Top of DATA EXTRACTS

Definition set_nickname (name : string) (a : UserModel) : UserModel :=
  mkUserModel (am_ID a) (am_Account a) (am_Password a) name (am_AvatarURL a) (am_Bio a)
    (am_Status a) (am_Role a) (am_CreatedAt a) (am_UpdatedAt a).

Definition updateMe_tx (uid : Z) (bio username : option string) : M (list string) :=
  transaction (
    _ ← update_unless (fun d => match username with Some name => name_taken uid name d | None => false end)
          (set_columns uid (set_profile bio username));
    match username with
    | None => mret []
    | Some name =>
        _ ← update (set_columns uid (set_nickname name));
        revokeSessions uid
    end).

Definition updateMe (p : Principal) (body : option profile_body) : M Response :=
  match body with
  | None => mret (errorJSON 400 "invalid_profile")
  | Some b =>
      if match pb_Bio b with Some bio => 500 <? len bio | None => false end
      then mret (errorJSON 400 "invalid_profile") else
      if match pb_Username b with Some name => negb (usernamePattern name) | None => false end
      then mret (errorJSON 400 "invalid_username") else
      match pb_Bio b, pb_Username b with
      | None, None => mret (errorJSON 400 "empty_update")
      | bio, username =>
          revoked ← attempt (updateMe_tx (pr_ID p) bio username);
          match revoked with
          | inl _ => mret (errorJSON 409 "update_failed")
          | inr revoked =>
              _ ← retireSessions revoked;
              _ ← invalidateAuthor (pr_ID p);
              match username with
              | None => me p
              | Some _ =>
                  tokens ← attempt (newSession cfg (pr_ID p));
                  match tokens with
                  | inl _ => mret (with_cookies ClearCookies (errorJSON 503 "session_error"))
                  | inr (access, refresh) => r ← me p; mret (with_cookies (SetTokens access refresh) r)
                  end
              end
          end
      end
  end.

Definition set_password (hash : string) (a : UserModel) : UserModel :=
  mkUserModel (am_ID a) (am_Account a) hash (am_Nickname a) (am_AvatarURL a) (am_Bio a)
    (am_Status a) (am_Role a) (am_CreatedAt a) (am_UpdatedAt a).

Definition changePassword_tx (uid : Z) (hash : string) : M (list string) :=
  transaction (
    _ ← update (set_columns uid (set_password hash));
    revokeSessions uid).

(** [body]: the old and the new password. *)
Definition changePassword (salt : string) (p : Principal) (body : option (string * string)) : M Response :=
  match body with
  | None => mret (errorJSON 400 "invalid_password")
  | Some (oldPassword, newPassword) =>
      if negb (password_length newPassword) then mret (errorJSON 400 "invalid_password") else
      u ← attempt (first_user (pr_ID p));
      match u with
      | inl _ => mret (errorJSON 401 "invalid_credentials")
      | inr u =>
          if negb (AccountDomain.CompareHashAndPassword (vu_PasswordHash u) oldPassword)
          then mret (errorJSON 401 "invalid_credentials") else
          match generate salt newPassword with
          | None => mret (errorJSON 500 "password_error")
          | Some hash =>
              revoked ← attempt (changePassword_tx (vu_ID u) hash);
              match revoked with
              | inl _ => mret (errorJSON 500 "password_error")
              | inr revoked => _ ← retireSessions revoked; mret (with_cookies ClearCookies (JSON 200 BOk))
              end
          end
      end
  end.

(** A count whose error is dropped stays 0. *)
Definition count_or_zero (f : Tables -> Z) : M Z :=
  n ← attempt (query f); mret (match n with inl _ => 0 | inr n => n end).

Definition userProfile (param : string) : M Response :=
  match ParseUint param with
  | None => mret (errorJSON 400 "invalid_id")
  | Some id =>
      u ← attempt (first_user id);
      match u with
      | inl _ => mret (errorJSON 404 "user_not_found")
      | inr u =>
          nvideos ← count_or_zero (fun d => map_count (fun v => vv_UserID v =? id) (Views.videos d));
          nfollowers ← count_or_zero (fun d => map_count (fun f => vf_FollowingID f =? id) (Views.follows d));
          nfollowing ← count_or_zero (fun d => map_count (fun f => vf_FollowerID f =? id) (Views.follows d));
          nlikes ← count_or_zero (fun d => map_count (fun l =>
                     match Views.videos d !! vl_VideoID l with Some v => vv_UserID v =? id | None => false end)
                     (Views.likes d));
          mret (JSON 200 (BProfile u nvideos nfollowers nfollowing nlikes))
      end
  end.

Bottom of DATA EXTRACTS
Top of DATA EXTRACTS

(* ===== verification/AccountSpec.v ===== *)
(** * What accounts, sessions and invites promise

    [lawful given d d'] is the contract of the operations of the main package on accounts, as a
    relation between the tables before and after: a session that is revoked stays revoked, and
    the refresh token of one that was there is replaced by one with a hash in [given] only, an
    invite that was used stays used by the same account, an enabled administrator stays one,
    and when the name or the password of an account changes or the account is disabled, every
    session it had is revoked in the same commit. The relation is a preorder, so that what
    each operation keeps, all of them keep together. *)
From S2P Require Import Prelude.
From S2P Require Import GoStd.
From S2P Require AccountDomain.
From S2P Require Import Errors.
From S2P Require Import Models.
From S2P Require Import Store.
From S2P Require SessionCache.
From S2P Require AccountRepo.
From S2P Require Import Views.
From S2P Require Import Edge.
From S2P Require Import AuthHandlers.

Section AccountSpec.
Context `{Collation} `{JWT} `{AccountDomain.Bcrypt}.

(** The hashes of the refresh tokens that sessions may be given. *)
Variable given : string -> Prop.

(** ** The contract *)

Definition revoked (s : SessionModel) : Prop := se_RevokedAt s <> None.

Bottom of DATA EXTRACTS

Your answer must consist solely of the lines above between the line holding "each operation keeps, all" and the line holding "From S2P Require AccountRepo.", inclusive, copied exactly.

    each operation keeps, all of them keep together. *)
From S2P Require Import Prelude.
From S2P Require Import GoStd.
From S2P Require AccountDomain.
From S2P Require Import Errors.
From S2P Require Import Models.
From S2P Require Import Store.
From S2P Require SessionCache.
From S2P Require AccountRepo.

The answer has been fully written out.